Andreas Felger, Corona IX, 2020
Watercolour on paper, 21 x 13 cm © AFKS
CORONA IX
2020
WATERCOLOR ON PAPER
21 x 13 cm

 

The artist Andreas Felger paints nine watercolors in March 2020, in which he deals with the spread of the Corona virus and how it affects his own as well as social life. Nine motifs, which will be followed by others, under the title CORONA, which show social, individual as well as nature-related life situations, all of which are permeated by the “one” virus, COVID-19, which encompasses and dominates all and everything. The artist shows the virus in a kind of exuberant star, whose oversized form shows not only its real, but also its media size, which it has now attained.

Of the nine pictorial motifs, eight show typical human reaction patterns to the existence of the deadly virus. From initial arrogant and gregarious doubts (keyword: Corona parties) in the face of expert advice, to fears and states of panic in the face of unexpected viral illness, to grief over the loss of fellow human beings, the artist shows the broad spectrum of human behavior in the face of the growing threat posed by the virus and how it increasingly dominates social and individual life in a restrictive manner.

These are disturbing motifs because, on the one hand, the consistently color-intensive and color-expressive subjects reflect the plump, rich, and socially (digitally) networked life of the West to which many of us are accustomed, and, on the other hand, the creeping process of decomposition of the deadly virus gradually becomes visible and tangible. If at first the threat still hovers over the social network of families, towns, villages, clubs, religious communities, companies, regulars’ tables, parties, brothels and all other forms of social interaction, it gradually creeps in and disintegrates the familiar and thus reliable patterns of our relationship structures. Couples move away from each other, not because they are at odds, but because the viral disease makes contact impossible. Urban life is disintegrating because all places of social interaction are being closed down, and professional life, where at all possible, is taking place mainly in home offices far away from the company in order to avoid possible chains of infection. People isolate themselves in their private and professional lives, are in state-imposed or self-imposed quarantine alone with their fears and panics, and in the worst case die isolated in a hospital ward, without support and comfort. In death, togetherness is again possible.

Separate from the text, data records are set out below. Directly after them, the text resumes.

Lemma dc_readdir_run {X} w N T P path (f : option (Z → list Z → X → X)) arg :
  rep w N T P → path_wf path →
  match nwalk (bw_root w) N (bw_root w) (pnames path) with
  | None => dc_readdir path (on_names <$> f) arg w = Ok ((- ENOENT, arg), w)
  | Some d => ∃ l, l ≡ₚ kids (bw_root w) N d ∧
      dc_readdir path (on_names <$> f) arg w = Ok ((Z.of_nat (length l), foldl (entry_call N f) arg l), w)
  end.
Proof.
  intros R Hp. pose proof (rep_nest (S (bw_nest w)) _ _ _ _ R) as R1.
  unfold dc_readdir. set (w1 := set_nest _ w) in *.
  assert (∀ (r : Z * X), (rcu_read_unlock ;;; st_ret r) w1 = Ok (r, w)) as Eend.
  { intros r. unfold w1, st_bind, rcu_read_unlock, st_ret. simpl. by destruct w. }
  pose proof (descend_run w1 N T P path (ndepth path) 0 (bw_root w1) R1 Hp ltac:(lia)) as Ed.
  rewrite drop_0, take_ge in Ed by (rewrite length_pnames by done; lia). change (bw_root w1) with (bw_root w) in *.
  destruct (nwalk (bw_root w) N (bw_root w) (pnames path)) as [d |] eqn:Ew.
  2:{ eapply bind_run; [done |]. cbn beta. run gets_run. run Ed. apply Eend. }
  destruct (rep_root _ _ _ _ R) as (rn & Hr & _).
  pose proof (nwalk_dom _ _ _ _ _ ltac:(by eexists) Ew) as Hd.
  destruct (rep_aligned _ _ _ _ R1 d Hd) as [_ H0].
  destruct (child_list w1 N T P R1 d Hd) as (C & b & hs & HC & Hb & Hhs & Hlen & Hperm).
  exists hs. split; [done |].
  destruct (sib_scan_run w1 T (readdir_body f) (λ l x, x = (Z.of_nat (length l), foldl (entry_call N f) arg l))
    C d (C d) hs [] [] (sib_fuel w1) (0, arg) HC eq_refl Hhs Hlen eq_refl) as (x & Ex & ->).
  { intros hs1 t h hs2 x _ Ht ->. eexists. split; [by apply (readdir_body_run w1 N T P R1) |]. simpl.
    rewrite length_app, foldl_app. simpl. f_equal. lia. }
  eapply bind_run; [done |]. cbn beta. run gets_run. run Ed. simpl. destruct (Z.eqb_spec d 0); [done |].
  run (first_run _ bw_sib set_sib C d b set_sib_id HC Hb). run gets_run. eapply bind_run; [exact Ex | apply Eend].
Qed.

In striking contrast to these eight gloomy pictorial subjects is the ninth pictorial motif. It stands out from all the others in that it does not depict a social situation, but a landscape. Above blue mountains, green forests, reddish-brown fields in a purple sky hover oversized five coronaviruses like stars, all with angel wings, as if they came to bring blessings to nature and to tell her: “Do not be afraid”.

What is a threat to human existence in the face of the virus seems to be a blessing for nature. Mountains awaken, fauna and flora blossom, the sky becomes clearer, rivers, streams and groundwater recover from the burdens of sewage and garbage, in short: the earth breathes a sigh of relief while man groans under the yoke of the virus. In the form of the virus, nature is reclaiming what man has denied it in many places.

Or one could think, provided that one believes in a creator God, that this straight makes a correction of its original plan and puts down humans, whom it had once thought as crown of the creation, or lets it pause at least for a time, in order to think again about its responsibility intended for it. In view of unprecedented destruction of nature, overpopulation and industrially controlled food production it would be urgently time for it. The ‘progress’ stagnates, the human being pauses and perhaps he uses the chance to reflect on his responsibility for the earth. Seen in this way, the virus attack would be a blessing and a chance for nature and for man, who himself is also nature.

by Kurt Freitag

Kurt Freitag is an occasional essayist according to Clarice Lispector’s credo: “I only write when I feel like it. I am an amateur and insist on remaining so. A professional has a personal obligation to write. Or an obligation to someone else to write. As for me … I insist on not being a professional. To keep my freedom.” It is in this spirit that his texts on art, on life, and on this cycle of woodcuts, Works of Mercy, emerge.